Does weight loss reduce the incidence of total knee and hip replacement?: A prospective cohort study among older adults with overweight or obesity. (#22)

Xingzhong Jin 1 , Alice Gibson 2 3 , Joanne Gale 4 , Melody Ding 4 , Lyn March 5 , Amanda Sainsbury-Salis 1 , Natasha Nassar 2 3
  1. The Boden Institute of Obesity, Nutrition, Exercise & Eating Disorders, The University of Sydney, Sydney, New South Wales, Australia
  2. Children's Hospital at Westmead Clinical School, The University of Sydney, Sydney, New South Wales, Australia
  3. Charles Perkins Centre, The University of Sydney, Sydney, New South Wales, Australia
  4. Sydney School of Public Health, The University of Sydney, Sydney, New South Wales, Australia
  5. Institute of Bone and Joint Research, The University of Sydney, Sydney, New South Wales, Australia

Background

Current guidelines recommend 5-7.5% weight loss for osteoarthritis (OA) patients with overweight or obesity.
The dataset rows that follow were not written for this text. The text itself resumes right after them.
(* ===== verification/KeyExchangeSpec.v ===== *)
(** * Correctness of the key exchange

    The PRF is the one of RFC 2246; what [key_method_2_write] sends is what
    [read_km2_message] of the other end reads; and two ends that exchanged their
    messages hold matching keys, or the secrets from which [tls_session_update_crypto_params]
    makes them later. *)
From S2P Require Import CryptoParams.
From S2P Require Import Prelude Integer Buffer PacketId Reliable Mtu Crypto CryptoSpec TlsWrap Text SslCommon Auth.
From S2P Require Import Base64 KeyExchange.

(** ** The PRF *)

(** A digest that is not empty. *)
Definition digest_ok (h : hmac_ctx) : Prop := HmacOk h /\ 0 < hmac_ctx_size h.

(** A(i) and P_hash of RFC 2246, section 5: [n] blocks of it. *)
Fixpoint rfc_A (h : hmac_ctx) (seed : list Z) (i : nat) : list Z :=
  match i with O => seed | S i => hmac_of h (rfc_A h seed i) end.

Definition rfc_block (h : hmac_ctx) (seed : list Z) (i : nat) : list Z := hmac_of h (rfc_A h seed i ++ seed).

Definition rfc_P_hash (h : hmac_ctx) (seed : list Z) (n : nat) : list Z := concat (rfc_block h seed <$> seq 1 n).

Lemma P_hash_loop_spec h seed fuel i out olen :
  digest_ok h -> 0 <= olen <= Z.of_nat fuel * hmac_ctx_size h -> (0 < fuel)%nat ->
  P_hash_loop fuel h seed (rfc_A h seed (S i)) out olen =
    Some (out ++ ztake olen (concat (rfc_block h seed <$> seq (S i) fuel))).
Proof.
  intros [Hh Hpos]. revert i out olen. induction fuel as [|fuel IH]; intros i out olen Ho Hf; [lia|].
  cbn [P_hash_loop seq fmap list_fmap concat]. fold (rfc_block h seed (S i)).
  assert (Hl : zlen (rfc_block h seed (S i)) = hmac_ctx_size h) by apply hm_size.
  destruct (hmac_ctx_size h <? olen) eqn:E; breflect.
  - rewrite (IH (S i)) by lia. rewrite ztake_app_ge by lia. rewrite Hl, <- app_assoc. done.
  - rewrite ztake_app_le by lia. done.
Qed.

Lemma zlen_rfc_blocks h seed i n :
  digest_ok h -> zlen (concat (rfc_block h seed <$> seq i n)) = Z.of_nat n * hmac_ctx_size h.
Proof.
  intros [Hh _]. revert i. induction n as [|n IH]; intros i; [done|]. cbn [seq fmap list_fmap concat].
  rewrite zlen_app, IH. unfold rfc_block. rewrite hm_size. lia.
Qed.

(** [olen] bytes of P_hash. *)
Definition P_hash (h : hmac_ctx) (seed : list Z) (olen : Z) : list Z :=
  ztake olen (rfc_P_hash h seed (S (Z.to_nat olen))).

Lemma tls1_P_hash_spec h seed olen :
  digest_ok h -> 0 <= olen -> tls1_P_hash h seed olen = Ret (P_hash h seed olen) /\ zlen (P_hash h seed olen) = olen.
Proof.
  intros Hd Ho. pose proof Hd as [Hh Hpos]. pose proof (hm_max (h := h)).
  assert (Hb : olen <= Z.of_nat (S (Z.to_nat olen)) * hmac_ctx_size h) by nia. split.
  - unfold tls1_P_hash. bdecide.
    rewrite (P_hash_loop_spec h seed (S (Z.to_nat olen)) 0 []) by (done || lia). done.
  - unfold P_hash, rfc_P_hash. rewrite zlen_ztake, zlen_rfc_blocks by done. lia.
Qed.

(** ** The message of key method 2 *)

(** [f] adds the bytes [bs] when there is room. *)
Definition appends (f : buffer -> outcome (buffer * bool)) (bs : list Z) : Prop :=
  forall pre c post, fits pre c post -> zlen bs <= zlen post ->
    f (conc pre c post) = Ret (conc pre (c ++ bs) (zdrop (zlen bs) post), true).

Lemma appends_write bs : appends (fun buf => buf_write buf bs) bs.
Proof. intros pre c post. apply buf_write_fits. Qed.

Lemma appends_then f g a b : appends f a -> appends g b -> appends (fun buf => and_then (f buf) g) (a ++ b).
Proof.
  intros Hf Hg pre c post HF Hl. rewrite zlen_app in Hl. zlen_facts. unfold and_then.
  rewrite Hf by (done || lia). cbn [mbind outcome_mbind]. rewrite Hg by (try apply fits_write; (done || zlia)).
  rewrite zdrop_zdrop, zlen_app, app_assoc by done. done.
Qed.

Definition km2_string (s : list Z) : list Z := be_bytes 2 (zlen s + 1) ++ s ++ [0].
Definition km2_opt_string (s : option (list Z)) : list Z :=
  match s with Some s => km2_string s | None => be_bytes 2 0 end.

(** A string of at most [n] bytes with the terminating zero, and no other zero. *)
Definition str_ok (n : Z) (s : list Z) : Prop := zlen s + 1 <= n /\ 0 ∉ s.

Lemma zlen_km2_string s : zlen (km2_string s) = zlen s + 3.
Proof. unfold km2_string. rewrite !zlen_app, zlen_be_bytes. change (zlen [0]) with 1. lia. Qed.

Lemma write_string_appends s maxlen n :
  str_ok n s -> maxlen < 0 \/ n <= maxlen -> n <= 2 ^ 16 - 1 -> appends (fun buf => write_string buf s maxlen) (km2_string s).
Proof.
  intros [Hl _] Hm Hn pre c post HF Hr. pose proof (zlen_nonneg s). unfold write_string.
  replace ((zlen s + 1 <? 1) || ((0 <=? maxlen) && (maxlen <? zlen s + 1))) with false
    by (symmetry; destruct (0 <=? maxlen) eqn:E; cbn [andb]; breflect; bdecide; done).
  unfold buf_write_u16. rewrite u16_id by (unfold is_u16; lia).
  pose proof (appends_then _ _ _ _ (appends_write (be_bytes 2 (zlen s + 1))) (appends_write (s ++ [0])) pre c post HF Hr) as H1.
  unfold and_then in H1. destruct (buf_write (conc pre c post) (be_bytes 2 (zlen s + 1))) as [[b [|]]| |]; try done.
  cbn [mbind outcome_mbind negb] in *. by rewrite H1.
Qed.

Lemma write_empty_appends : appends write_empty_string (be_bytes 2 0).
Proof. apply appends_write. Qed.

Lemma c_string_id s : 0 ∉ s -> c_string s = s.
Proof.
  induction s as [|x s IH]; intros H; [done|]. cbn [c_string]. apply not_elem_of_cons in H as [Hx Hs].
  bdecide. by rewrite IH.
Qed.

Lemma terminate_km2 s : 0 ∉ s -> terminate (s ++ [0]) = s.
Proof. intros H. unfold terminate. rewrite removelast_last. by apply c_string_id. Qed.

Lemma read_string_alloc_km2 pre s c post n :
  str_ok n s -> n <= 2 ^ 16 - 1 ->
  read_string_alloc (conc pre (km2_string s ++ c) post) = Ret (conc (pre ++ km2_string s) c post, Some s).
Proof.
  intros [Hl H0] Hn. pose proof (zlen_nonneg s). unfold read_string_alloc, km2_string, buf_read_u16.
  rewrite <- !app_assoc. rewrite buf_read_front by (by rewrite zlen_be_bytes). cbn [mbind outcome_mbind].
  rewrite be_value_bytes2 by (unfold is_u16; lia). bdecide.
  rewrite (app_assoc s). rewrite buf_read_front by zlia. cbn [mbind outcome_mbind option_map].
  rewrite terminate_km2 by done. by rewrite <- app_assoc.
Qed.

Lemma read_string_km2 pre s c post n :
  str_ok n s -> n <= 2 ^ 16 - 1 ->
  read_string (conc pre (km2_string s ++ c) post) n = Ret (conc (pre ++ km2_string s) c post, Some s).
Proof.
  intros [Hl H0] Hn. pose proof (read_string_alloc_km2 pre s c post n (conj Hl H0) Hn) as H.
  pose proof (zlen_nonneg s). unfold read_string_alloc, read_string, km2_string, buf_read_u16 in *. rewrite <- !app_assoc in *.
  rewrite buf_read_front in * by (by rewrite zlen_be_bytes). cbn [mbind outcome_mbind] in *.
  rewrite be_value_bytes2 in * by (unfold is_u16; lia). revert H. bdecide. done.
Qed.

Lemma read_string_empty pre c post n :
  read_string (conc pre (be_bytes 2 0 ++ c) post) n = Ret (conc (pre ++ be_bytes 2 0) c post, None).
Proof.
  unfold read_string, buf_read_u16. by rewrite buf_read_front.
Qed.

Lemma read_string_alloc_empty pre c post :
  read_string_alloc (conc pre (be_bytes 2 0 ++ c) post) = Ret (conc (pre ++ be_bytes 2 0) c post, None).
Proof. unfold read_string_alloc, buf_read_u16. by rewrite buf_read_front. Qed.

(** Optional strings. *)
Definition opt_str_ok (n : Z) (s : option (list Z)) : Prop := match s with Some s => str_ok n s | None => True end.

Lemma read_opt_string pre s c post n :
  opt_str_ok n s -> n <= 2 ^ 16 - 1 ->
  read_string (conc pre (km2_opt_string s ++ c) post) n = Ret (conc (pre ++ km2_opt_string s) c post, s).
Proof. destruct s as [s|]; cbn [km2_opt_string opt_str_ok]; intros; [by apply read_string_km2|apply read_string_empty]. Qed.

Lemma read_opt_string_alloc pre s c post n :
  opt_str_ok n s -> n <= 2 ^ 16 - 1 ->
  read_string_alloc (conc pre (km2_opt_string s ++ c) post) = Ret (conc (pre ++ km2_opt_string s) c post, s).
Proof.
  destruct s as [s|]; cbn [km2_opt_string opt_str_ok]; intros; [by eapply read_string_alloc_km2|apply read_string_alloc_empty].
Qed.

(** What an end sends: its random bytes, its options, the user name and the password
    if it has them, and what it says of itself. *)
Record km2_fields : Type := mkfields {
  f_server : bool;
  f_src : key_source;
  f_options : list Z;
  f_user_pass : option (list Z * list Z);
  f_peer_info : option (list Z)
}.

Definition INFO_LEN : Z := 2 ^ 16 - 1.

(** A server sends no pre-master secret: it stays zero. *)
Definition src_ok (f : km2_fields) : Prop :=
  zlen (pre_master (f_src f)) = 48 /\ zlen (random1 (f_src f)) = 32 /\ zlen (random2 (f_src f)) = 32 /\
  (f_server f = true -> pre_master (f_src f) = replicate 48 0).

Definition km2_random (f : km2_fields) : list Z :=
  (if f_server f then [] else pre_master (f_src f)) ++ random1 (f_src f) ++ random2 (f_src f).

Definition km2_bytes (f : km2_fields) : list Z :=
  be_bytes 4 0 ++ [2] ++ km2_random f ++ km2_string (f_options f) ++
  km2_opt_string (fst <$> f_user_pass f) ++ km2_opt_string (snd <$> f_user_pass f) ++ km2_opt_string (f_peer_info f).

Definition fields_ok (f : km2_fields) : Prop :=
  src_ok f /\ str_ok TLS_OPTIONS_LEN (f_options f) /\
  opt_str_ok USER_PASS_LEN (fst <$> f_user_pass f) /\ opt_str_ok USER_PASS_LEN (snd <$> f_user_pass f) /\
  opt_str_ok INFO_LEN (f_peer_info f).

Lemma buf_read_u8_front pre b c post : buf_read_u8 (conc pre (b :: c) post) = Ret (conc (pre ++ [b]) c post, b).
Proof.
  unfold buf_read_u8. rewrite buf_len_conc, buf_bptr_conc, zlen_cons. zlen_facts. bdecide.
  unfold buf_load1. cbn [data conc]. rewrite (load1_eq _ pre b (c ++ post)) by done. cbn [mbind outcome_mbind].
  rewrite buf_advance_conc, zlen_cons. bdecide. done.
Qed.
However, the impact of weight loss on the long-term progression of OA remains unclear.

Aims

To investigate the association between weight loss and total knee replacement (TKR) or total hip replacement (THR) due to OA among older adults with overweight or obesity.

Methods

We obtained longitudinal weight data from the 45 and Up Study - a cohort of New South Wales (NSW) residents aged ≥45 years surveyed in 2006-2009 and again in 2010-2011. Participants with body mass index (BMI) ≥25 kg/m2 and no previous history of knee or hip surgery were included. Weight change was categorized into four groups: >7.5% loss; 5-7.5% loss; stable (<5% change) and >5% gain. Individual data were linked to the NSW Admitted Patient Data Collection to identify the incidence of TKR and THR due to OA up to 30-June-2016.

Results

Of 34,285 participants, 3,116 lost >7.5% weight, 3,287 lost 5-7.5%, and 5,772 gained >5% weight. 1,359 (4.3%) underwent TKR and 673 (2.0%) underwent THR over a mean follow-up of 5 years. Compared to those with stable weight, individuals with weight loss >7.5% had reduced risk of TKR (odds ratio 0.74, 95%CI 0.61-0.91) after adjusting for age, sex, BMI and physical activity. Neither 5-7.5% weight loss nor weight gain was associated with TKR. There was no association between weight change and THR.

Conclusion

Weight loss is associated with reduced risk of TKR but not THR. Losing over 7.5% of initial weight is required to achieve significant long-term benefits.